Find the line with "Lemma step_inv w" in the records below. Copy it and every line after it, up to and including the line with "rewrite Ha, HT.".
——————
(** ** Rules *)

Definition set_slpt (a : t) w : world S I := World a (memory w) (invalidator w).
Definition forgets (v : Z) w w' : Prop :=
  slpt w' = slpt w ∧ memory w' = memory w ∧ ages (invalidator w) (invalidator w') ∧
  ∀ e, ¬ cached (invalidator w') v e.
Definition keeps w w' : Prop :=
  slpt w' = slpt w ∧ memory w' = memory w ∧ ages (invalidator w) (invalidator w').

Lemma wp_invalidate v w (Q : unit → world S I → Prop) R :
  inval_ok (invalidator w) →
  (∀ w', forgets v w w' → Q () w') → (∀ e w', keeps w w' → R e w') →
  wp (on_invalidator (invalidate_after_page_table_change v)) Q R w.
Proof.
  intros Hok HQ HR. unfold on_invalidator. rewrite wp_zoom. eapply wp_mono; [by apply invalidate_law| |].
  - intros [] i [Hi Hc]. by apply HQ.
  - intros e i Hi. by apply HR.
Qed.

Lemma slpt_wp_update_record {E} i f s r w (Q : unit → world S I → Prop) (R : E → world S I → Prop) :
  slots (slpt w) !! i = Some s → MappingSlot.record s = Some r →
  Q () (set_slpt (put_slot (slpt w) i (MappingSlot.mk (MappingSlot.generation s) (Some (f r)) (MappingSlot.retired s))) w) →
  wp (update_record (Z.of_nat i) f) Q R w.
Proof.
  intros Hs Hr HQ. pose proof (lookup_lt_Some _ _ _ Hs). unfold update_record. rewrite wp_bind, wp_self, wp_bind.
  apply wp_index with s; [lia|by rewrite Nat2Z.id|]. rewrite Hr, wp_bind.
  apply wp_store; [lia|]. by rewrite Nat2Z.id.
Qed.

(** [h] names the record [r] in slot [i]. *)
Definition names (a : t) (h : MappingHandle.t) (i : nat) (s : MappingSlot.t) (r : MappingRecord.t) : Prop :=
  MappingHandle.slot h = Z.of_nat i ∧ slots a !! i = Some s ∧
  MappingSlot.generation s = MappingHandle.generation h ∧ MappingSlot.record s = Some r.
(* ===== verification/SlptRuns.v ===== *)
(** * Histories of the page-table core

    A run interleaves calls of the core with the hardware filling its
    translation cache from the tables and with other users of the allocator
    under the table memory.  Every state that an attached core can
    reach satisfies the invariant of [SlptOps]; this file derives from it what
    the hardware sees, how handles age, and what becomes of a record whose table
    was released by another. *)
From S2P Require Import Prelude Slpt SlptTree SlptLedger SlptPath SlptOps.
Import Slpt.

Section runs.
Context {S I : Type} {HM : SlptPageMemory S} {HML : SlptMemoryLaws S}
  {HI : SlptInvalidator I} {HIL : SlptInvalidatorLaws I}.
Implicit Types (w : world S I).

(** The translation the hardware finds for the page at [v]. *)
Definition translate w (v : Z) : option Z := walk (T w) (root (slpt w)) (path_of (levels (slpt w)) v).

Inductive call :=
| MapPage (v pa : Z) (perm : DmaPermissions.t)
| FinishMap (h : MappingHandle.t)
| UnmapPage (h : MappingHandle.t)
| CancelPendingMap (h : MappingHandle.t)
| FinishUnmap (h : MappingHandle.t).

(** Arguments in the range of their Rust types. *)
Definition call_ok (c : call) : Prop :=
  match c with
  | MapPage v pa _ => u64 v ∧ u64 pa
  | FinishMap h | UnmapPage h | CancelPendingMap h | FinishUnmap h => 0 <= MappingHandle.slot h
  end.

Definition run (c : call) : M (world S I) SlptFault (MapOutcome + UnmapOutcome) :=
  match c with
  | MapPage v pa perm => o ← map_page v pa perm; mret (inl o)
  | FinishMap h => o ← finish_map h; mret (inl o)
  | UnmapPage h => o ← unmap_page h; mret (inr o)
  | CancelPendingMap h => o ← cancel_pending_map h; mret (inr o)
  | FinishUnmap h => o ← finish_unmap h; mret (inr o)
  end.

Inductive step w : world S I → Prop :=
| step_done c o w' : call_ok c → run c w = Done o w' → step w w'
| step_fail c e w' : call_ok c → run c w = Fail e w' → step w w'
| step_fill w' : slpt w' = slpt w → memory w' = memory w → inval_ok (invalidator w') →
    (∀ v e, cached (invalidator w') v e →
       cached (invalidator w) v e ∨ iova_ok (slpt w) v ∧ translate w v = Some e) → step w w'
| step_other w' : slpt w' = slpt w → invalidator w' = invalidator w → mem_ok (memory w') → T w' = T w → step w w'.

(** How one call changes the slots. *)
Inductive slot_change (a : t) : t → Prop :=
| change_none : slot_change a a
| change_fill i s r : slots a !! i = Some s → slot_free s = true →
    slot_change a (set_record a i s r)
| change_record i s r r' : slots a !! i = Some s → MappingSlot.record s = Some r → slot_change a (set_record a i s r')
| change_retire i s r : slots a !! i = Some s → MappingSlot.record s = Some r → slot_change a (put_slot a i (retire s)).

Definition changed w w' : Prop :=
  ∃ a, slot_change (slpt w) a ∧ (slpt w' = a ∨ slpt w' = with_state Poisoned a).

Definition safe_call w (w' : world S I) : Prop := inv w' ∧ changed w w'.

Lemma safe_refused w w' : refused w w' → safe_call w w'.
Proof. intros ([[Ha _]|Ha] & _ & Hinv); split; try done; exists (slpt w); (split; [constructor|auto]). Qed.

Lemma safe_unmapped w h i s r o w' :
  names (slpt w) h i s r → unmapped w h i s r o w' → safe_call w w'.
Proof.
  intros (_ & Hs & _ & Hr) (Hinv & _ & [[_ Ha]|(cause & r' & _ & _ & Ha)]); split; try done; exists (slpt w'); (split; [|by left]).
  - rewrite Ha. by eapply change_retire.
  - rewrite Ha. by eapply change_record.
Qed.
Lemma safe_lost w h i s r w' : names (slpt w) h i s r → lost w i s r w' → safe_call w w'.
Proof.
  intros (_ & Hs & _ & Hr) (Hinv & _ & r' & _ & Ha); split; [done|]. eexists. split; [|right; exact Ha].
  by eapply change_record.
Qed.

Lemma slpt_run_ok w c : inv w → call_ok c → wp (run c) (λ _, safe_call w) (λ _, safe_call w) w.
Proof.
  intros Hinv Hc. assert (safe_call w w) as Hsame by (by apply safe_refused, inv_refused).
  destruct c as [v pa perm|h|h|h|h]; simpl in *; rewrite wp_bind.
  - destruct Hc. eapply wp_mono; [by apply map_page_ok| |].
    + intros o w' [(i & s & r & bits & Hs & Hfree & Ha & _) Hinv']. rewrite wp_ret. split; [done|].
      eexists. split; [|left; exact Ha]. by eapply change_fill.
    + intros e w' He. by apply safe_refused.
  - eapply wp_mono; [by apply finish_map_ok| |by intros e w' ->].
    intros o w' (Hinv' & _ & _ & i & s & r & (_ & Hs & _ & Hr) & _ & [[_ Ha]|(e & _ & Ha)]); rewrite wp_ret; split; try done.
    + eexists. split; [|left; exact Ha]. by eapply change_record.
    + exists (slpt w). split; [constructor|by left].
  - eapply wp_mono; [by apply withdraw_ok; [| |left]| |].
    + intros o w' (i & s & r & Hn & _ & Hu). rewrite wp_ret. by eapply safe_unmapped.
    + intros e w' [?|(i & s & r & Hn & _ & Hu)]; [by apply safe_refused|by eapply safe_lost].
  - eapply wp_mono; [by apply withdraw_ok; [| |right]| |].
    + intros o w' (i & s & r & Hn & _ & Hu). rewrite wp_ret. by eapply safe_unmapped.
    + intros e w' [?|(i & s & r & Hn & _ & Hu)]; [by apply safe_refused|by eapply safe_lost].
  - eapply wp_mono; [by apply finish_unmap_ok| |].
    + intros o w' (i & s & r & Hn & _ & Hu). rewrite wp_ret. by eapply safe_unmapped.
    + intros e w' [[-> _]|(i & s & r & Hn & _ & Hu)]; [done|by eapply safe_lost].
Qed.

(** ** What the hardware sees *)

Definition maps (a : t) (v e : Z) : Prop :=
  ∃ i r, holds a i r ∧ live r ∧ MappingRecord.iova r = v ∧ MappingRecord.leaf r = e.

Lemma translate_ok w v e : inv w → iova_ok (slpt w) v → translate w v = Some e ↔ maps (slpt w) v e.
Proof.
  intros (n & leaves & [Hc Hm Ht Hl] & _) Hv. pose proof (cfg_levels _ Hc) as Hlv. unfold translate.
  assert (length (path_of (levels (slpt w)) v) = depth (slpt w)) as Hlen by (apply path_of_length; lia).
  pose proof (depth_bounds _ Hc) as Hd.
  rewrite (walk_tree (root (slpt w)) (depth (slpt w)) (T w) n leaves []);
    [|done|apply (tree_root _ _ _ _ _ Ht)|done|intros Hnil; rewrite Hnil in Hlen; simpl in Hlen; lia|apply path_of_ok].
  simpl. split.
  - intros Hle. destruct (lg_leaf _ _ _ Hl _ _ Hle) as (i & r & Hr & Hlive & Hp & He). exists i, r.
    split_and!; [done..| |done].
    destruct (iova_width _ _ Hc Hv), (iova_width _ _ Hc (rec_iova _ _ (lg_record _ _ _ Hl _ _ Hr))).
    eapply (path_of_inj (levels (slpt w))); [lia|done..].
  - intros (i & r & Hr & Hlive & <- & <-). by apply (lg_live _ _ _ Hl _ _ Hr).
Qed.

Lemma step_inv w w' : inv w → step w w' → inv w'.
Proof.
  intros Hinv [c o w1 Hc Hrun|c e w1 Hc Hrun|w1 Ha Hm Hok Hfill|w1 Ha Hi Hm HT].
  - by apply (wp_Done _ _ _ _ _ _ (slpt_run_ok w c Hinv Hc) Hrun).
  - by apply (wp_Fail _ _ _ _ _ _ (slpt_run_ok w c Hinv Hc) Hrun).
  - pose proof Hinv as (n & leaves & [Hc Hmem Ht Hl] & Hcl & Htlb).
    assert (T w1 = T w) as HT by (unfold T; by rewrite Hm). exists n, leaves. split_and!.
    + split; rewrite ?Ha, ?HT, ?Hm; done.
    + by rewrite Ha, HT.
    + rewrite Ha. split; [done|]. intros v e Hx. destruct (Hfill v e Hx) as [Hold|[Hv Htr]]; [by apply Htlb|].
      apply translate_ok in Htr as (i & r & Hr & Hlive & Hi & He); [|done..]. exists i, r. split_and!; [done..|].
      destruct Hlive; congruence.
  - eapply (inv_same w); [done..|]. unfold shows_less. by rewrite Hi.
Qed.

(** ** Attaching *)

(** A memory that holds one table, the root, and a hardware that caches nothing. *)
Record fresh (MAPPINGS : Z) (config : SlptConfig.t) (frame : Z) w : Prop := {
  fr_count : 0 <= MAPPINGS;
  fr_frame : frame_ok frame;
  fr_mem : mem_ok (memory w);
  fr_dom f : is_Some (T w !! f) ↔ f = frame;
  fr_inval : inval_ok (invalidator w);
  fr_cache v e : ¬ cached (invalidator w) v e;
  fr_attach : attach MAPPINGS (memory w) frame config = Ok (slpt w);
}.

Lemma attach_loop_ok (m : S) f l :
  mem_ok m → Forall index_ok l → attach_loop m f l = Ok () →
  Forall (λ j, ∃ x, tables m !! f = Some x ∧ x !! Z.to_nat j = Some 0) l.
Proof.
  intros Hm. induction 1 as [|j l Hj Hl IH]; [by constructor|]. simpl.
  destruct (read_entry m f j) as [v|] eqn:Hread; [|done]. destruct (Z.eqb_spec v 0) as [->|]; [|done]. simpl.
  intros Hok. constructor; [by apply read_law|by apply IH].
Qed.

Lemma config_width config width :
  SlptConfig.validate config = Ok width →
  ∃ L, 2 <= L <= 5 ∧ width = PAGE_SHIFT + 9 * L ∧ div_ceil (width - PAGE_SHIFT) 9 = L.
Proof.
  unfold SlptConfig.validate, SlptConfig.adjusted_guest_address_width.
  repeat match goal with |- context [if ?b then _ else _] => destruct b end; intros [= <-];
    [exists 2|exists 3|exists 4|exists 5]; done.
Qed.
Lemma zero_table_law m f l :
  ok m → tables m !! f = Some l →
  wp (zero_table f)
    (λ _ m', ok m' ∧ tables m' = <[f := replicate (Z.to_nat ENTRIES_PER_TABLE) 0]> (tables m))
    (λ _ m', ok m' ∧ tables m' = tables m) m.
Proof.
  intros Hm [Hf _]%tables_spec. unfold zero_table. rewrite wp_bind, wp_get, wp_bind, wp_lift.
  destruct (owned_pointer m f) as [p|] eqn:Hp; [|done]. apply owned_pointer_ok in Hp as [_ ->]; [|done].
  rewrite wp_modify. split; [by apply ok_with_words|]. pose proof (ho_frame _ _ (ok_held _ Hm f Hf)) as Hok.
  apply tables_with_words; [done|done|by rewrite length_replicate|..].
  - intros i Hi. rewrite write_zeros_zero by done. destruct Hi. by rewrite lookup_replicate_2 by lia.
  - intros g i Hne Hg Hi. apply write_zeros_lookup. intros j Hj Heq. by apply word_inj in Heq as [? _].
Qed.

Lemma read_entry_law m f i v :
  ok m → index_ok i → read_entry m f i = Ok v → ∃ l, tables m !! f = Some l ∧ l !! Z.to_nat i = Some v.
Proof.
  intros Hm Hi. unfold read_entry. destruct (_ <=? _); [done|].
  destruct (owned_pointer m f) as [p|] eqn:Hp; [|done]. apply owned_pointer_ok in Hp as [Hf ->]; [|done].
  intros [= <-]. exists (page m f). rewrite tables_spec. split; [done|]. by apply page_lookup.
Qed.

Lemma release_table_law m f l :
  ok m → tables m !! f = Some l →
  wp (release_table f) (λ _ m', ok m' ∧ tables m' = delete f (tables m)) (λ _ m', ok m' ∧ tables m' = tables m) m.
Proof.
  intros Hm [Hf _]%tables_spec. unfold release_table. rewrite wp_bind, wp_get, wp_bind, wp_ok_or.
  destruct (position _ _) as [slot|] eqn:Hpos; [|done]. cbn [fmap option_fmap option_map].
  apply position_Some in Hpos as [(o & Hslot & ->%bool_decide_eq_true) _]. pose proof (lookup_lt_Some _ _ _ Hslot) as Hlt.
  pose proof (ok_held _ Hm f Hf) as Hh. pose proof (ho_frame _ _ Hh) as Hok.
  rewrite wp_bind. unfold give_back, on_frames, deallocate. rewrite wp_map_err, wp_zoom.
  eapply wp_mono; [apply deallocate_contiguous_ok; [apply Hm|apply Hok|done]| |by intros e a [-> _]; destruct m].
  intros [] a (_ & _ & _ & _ & Hmv & _). rewrite wp_bind, wp_get, wp_bind.
  apply wp_store; [simpl; lia|]. rewrite Nat2Z.id, wp_modify. simpl.
  assert (∀ g, Some g ∈ <[slot := None]> (owned m) ↔ Some g ∈ owned m ∧ g ≠ f) as Hin.
  { intros g. rewrite !list_elem_of_lookup. split.
    - intros [j Hj]. apply list_lookup_insert_Some in Hj as [(_ & ? & _)|[Hne Hj]]; [done|]. split; [eauto|].
      intros ->. apply Hne. by eapply (ok_once _ Hm).
    - intros [[j Hj] Hne]. exists j. rewrite list_lookup_insert_ne; [done|]. intros ->. congruence. }
  split.
  - split; [apply Hmv| |].
    + intros j k g Hj Hk. simpl in Hj, Hk. apply list_lookup_insert_Some in Hj as [(_ & ? & _)|[_ Hj]]; [done|].
      apply list_lookup_insert_Some in Hk as [(_ & ? & _)|[_ Hk]]; [done|]. by eapply (ok_once _ Hm).
    + intros g [Hg Hne]%Hin. destruct (ok_held _ Hm g Hg) as [Hgf Hgi Hgp Hgptr].
      split; [done|by simpl; rewrite (mv_count _ _ _ _ _ Hmv)| |done].
      eapply moves_others; [done|lia| |done]. intros Heq. by apply Hne, pages_apart.
  - apply map_eq. intros g. apply option_eq. intros x. rewrite tables_spec, lookup_delete_Some, tables_spec. simpl.
    rewrite Hin. change (page (with_owned _ (with_frames a m)) g) with (page m g). naive_solver.
Qed.

Lemma table_length_law m f l : ok m → tables m !! f = Some l → length l = Z.to_nat ENTRIES_PER_TABLE.
Proof. intros Hm [_ ->]%tables_spec. apply page_length. Qed.

#[global] Instance direct_map_laws : SlptMemoryLaws t := {
  SlptLedger.mem_ok := ok;
  SlptLedger.tables := tables;
  SlptLedger.table_law := table_length_law;
  SlptLedger.allocate_law := allocate_table_law;
  SlptLedger.zero_law := zero_table_law;
  SlptLedger.read_law := read_entry_law;
  SlptLedger.write_law := write_entry_law;
  SlptLedger.release_law := release_table_law;
}.
End DirectMapFacts.
(* ===== verification/VtdEngine.v ===== *)
(** * The remapping engine

    Models the register engine of [kernel/boulder/src/hw/vtd.rs]: the probe, the
    enabling and disabling of translation with their rollbacks, and the commit
    of a table update.  Registers are reached through the source's trait
    [VtdRegisterBackend], here a class; [VtdMmioRegisters] implements it over a
    window of 32-bit registers. *)
From S2P Require Import Prelude Acpi Slpt VtdMemory VtdTables.

Definition PHYSICAL_ADDRESS_MASK : Z := 0x000fffffffffffff.
Definition REGISTER_WINDOW_BYTES : Z := 0x4000.
Definition VER : Z := 0x00.
Definition CAP : Z := 0x08.
Definition ECAP : Z := 0x10.
Definition GCMD : Z := 0x18.
Definition GSTS : Z := 0x1c.
Definition RTADDR : Z := 0x20.
Definition CCMD : Z := 0x28.
Definition FSTS : Z := 0x34.
Definition GCMD_TE : Z := Z.shiftl 1 31.
Definition GCMD_SRTP : Z := Z.shiftl 1 30.
Definition GCMD_WBF : Z := Z.shiftl 1 27.
Definition GSTS_TES : Z := Z.shiftl 1 31.
Definition GSTS_RTPS : Z := Z.shiftl 1 30.
Definition GSTS_AFLS : Z := Z.shiftl 1 28.
Definition GSTS_WBFS : Z := Z.shiftl 1 27.
Definition GSTS_QIES : Z := Z.shiftl 1 26.
Definition GSTS_IRES : Z := Z.shiftl 1 25.
Definition GSTS_CFIS : Z := Z.shiftl 1 23.
Definition GSTS_FOREIGN_OWNERSHIP : Z :=
  Z.lor (Z.lor (Z.lor (Z.lor (Z.lor GSTS_TES GSTS_AFLS) GSTS_WBFS) GSTS_QIES) GSTS_IRES) GSTS_CFIS.
Definition GSTS_PERSISTENT_COMMAND_STATE : Z :=
  Z.lor (Z.lor (Z.lor (Z.lor GSTS_TES GSTS_AFLS) GSTS_QIES) GSTS_IRES) GSTS_CFIS.
Definition CCMD_ICC : Z := Z.shiftl 1 63.
Definition CCMD_CIRG_GLOBAL : Z := Z.shiftl 1 61.
Definition CCMD_CAIG_SHIFT : Z := 59.
Definition CCMD_CAIG_MASK : Z := Z.shiftl 3 CCMD_CAIG_SHIFT.
Definition CCMD_CAIG_GLOBAL : Z := Z.shiftl 1 CCMD_CAIG_SHIFT.
Definition IOTLB_IVT : Z := Z.shiftl 1 63.
Definition IOTLB_IIRG_GLOBAL : Z := Z.shiftl 1 60.
Definition IOTLB_IAIG_SHIFT : Z := 57.
Definition IOTLB_IAIG_MASK : Z := Z.shiftl 3 IOTLB_IAIG_SHIFT.
Definition IOTLB_IAIG_GLOBAL : Z := Z.shiftl 1 IOTLB_IAIG_SHIFT.
Definition CAP_RWBF : Z := Z.shiftl 1 4.
Definition CAP_SAGAW_MASK : Z := Z.shiftl 0x0f 8.
Definition CAP_MGAW_SHIFT : Z := 16.
Definition CAP_MGAW_MASK : Z := Z.shiftl 0x3f CAP_MGAW_SHIFT.
Definition ECAP_IRO_SHIFT : Z := 8.
Definition ECAP_IRO_MASK : Z := Z.shiftl 0x3ff ECAP_IRO_SHIFT.
Definition FSTS_ITE : Z := Z.shiftl 1 6.
(** The state and the root that a call that succeeds leaves. *)
Definition leads (k : call) e e' : Prop :=
  match k with
  | Enable root _ => state e = Disabled ∧ state e' = Enabled ∧ owned_root e' = Some root ∧ validate_page root = Ok ()
  | Disable _ => state e = Enabled ∧ state e' = Disabled ∧ owned_root e' = None
  | Commit _ => state e = Enabled ∧ state e' = Enabled ∧ owned_root e' = owned_root e
  end.
(** And one that fails. *)
Definition fails (k : call) (f : VtdEngineFault.t) e e' : Prop :=
  state e' = state e ∧ owned_root e' = owned_root e ∧ (state e ≠ Disabled → state e ≠ Enabled → e' = e) ∨
  state e ≠ Poisoned ∧ state e' = Poisoned ∧ (match k with Commit _ => True | _ => ¬ ordinary f end) ∨
  (∃ root limit, k = Enable root limit) ∧ state e = Disabled ∧ state e' = ForeignOwned ∧ f = ForeignOwnership.

Lemma enable_run e root limit :
  engine_ok e →
  wp (enable root limit) (λ _ e', kin e e' ∧ engine_ok e' ∧ leads (Enable root limit) e e' ∧ empty_caches e')
    (λ f e', kin e e' ∧ engine_ok e' ∧ fails (Enable root limit) f e e') e.
Proof.
  intros Hok. eapply wp_mono; [by apply enable_ok| |].
  - intros receipt e' (_ & Hv & Hs & (Hk & Hs' & Ho) & Hempty & _). split; [done|]. split; [|by split_and!].
    apply (kin_ok e); [done..|]. rewrite Hs', Ho. simpl. eauto.
  - intros f e' Hf. assert (∀ s o, becomes e s o e' → authority s o → kin e e' ∧ engine_ok e') as Hb.
    { intros s o (Hk & <- & <-) Ha. split; [done|]. by apply (kin_ok e). }
    assert (kin e e ∧ engine_ok e ∧ fails (Enable root limit) f e e) as Hsame by (split; [done|]; split; [done|]; by left).
    destruct Hf as [(_ & _ & ->)|[(_ & _ & _ & ->)|(_ & _ & Hcase)]]; [done..|].
    destruct (state e) eqn:Hs; try (by destruct Hcase as [-> _]).
    pose proof (eng_root _ Hok) as Ha. rewrite Hs in Ha. simpl in Ha. unfold fails. rewrite Hs, Ha.
    destruct Hcase as [[Hbe _]|[[Hbe Hf]|[Hbe Hf]]]; destruct (Hb _ _ Hbe) as [Hk Hok']; try done;
      destruct Hbe as (_ & Hs' & Ho'); (split; [done|]; split; [done|]); rewrite Hs', ?Ho'.
    + by left.
    + right. right. split; [eauto|]. done.
    + right. left. done.
Qed.

Lemma engine_run_ok e k :
  engine_ok e →
  wp (run k) (λ _ e', kin e e' ∧ engine_ok e' ∧ leads k e e' ∧ empty_caches e')
    (λ f e', kin e e' ∧ engine_ok e' ∧ fails k f e e') e.
Proof.
  intros Hok. pose proof (eng_root _ Hok) as Ha. destruct k as [root limit|limit|limit]; simpl run.
  - rewrite wp_bind. eapply wp_mono; [by apply enable_run| |done]. intros receipt e' He. by rewrite wp_ret.
  - eapply wp_mono; [by apply disable_ok| |].
    + intros [] e' (_ & Hs & (Hk & Hs' & Ho) & Hempty & _). split; [done|]. split; [|done].
      apply (kin_ok e); [done..|]. by rewrite Hs', Ho.
    + intros f e' [[_ ->]|(_ & Hs & [(Hf & Hk & Hs' & Ho)|(Hf & Hk & Hs' & Ho)])].
      * split; [done|]. split; [done|]. by left.
      * rewrite Hs in Ha. split; [done|]. split; [apply (kin_ok e); [done..|]; by rewrite Hs', Ho|].
        left. split_and!; [congruence|done|congruence].
      * split; [done|]. split; [apply (kin_ok e); [done..|]; by rewrite Hs'|]. right. left. split_and!; [congruence|done..].
  - eapply wp_mono; [by apply engine_commit_ok| |].
    + intros [] e' (_ & Hs & (Hk & Hs' & Ho) & Hempty). split; [done|]. split; [|by split_and!].
      rewrite Hs in Ha. apply (kin_ok e); [done..|]. by rewrite Hs', Ho.
    + intros f e' [[_ ->]|(_ & Hs & _ & Hk & Hs' & Ho)].
      * split; [done|]. split; [done|]. by left.
      * split; [done|]. split; [apply (kin_ok e); [done..|]; by rewrite Hs'|]. right. left. split_and!; [congruence|done..].
Qed.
——————
Response below:
Lemma step_inv w w' : inv w → step w w' → inv w'.
Proof.
  intros Hinv [c o w1 Hc Hrun|c e w1 Hc Hrun|w1 Ha Hm Hok Hfill|w1 Ha Hi Hm HT].
  - by apply (wp_Done _ _ _ _ _ _ (slpt_run_ok w c Hinv Hc) Hrun).
  - by apply (wp_Fail _ _ _ _ _ _ (slpt_run_ok w c Hinv Hc) Hrun).
  - pose proof Hinv as (n & leaves & [Hc Hmem Ht Hl] & Hcl & Htlb).
    assert (T w1 = T w) as HT by (unfold T; by rewrite Hm). exists n, leaves. split_and!.
    + split; rewrite ?Ha, ?HT, ?Hm; done.
    + by rewrite Ha, HT.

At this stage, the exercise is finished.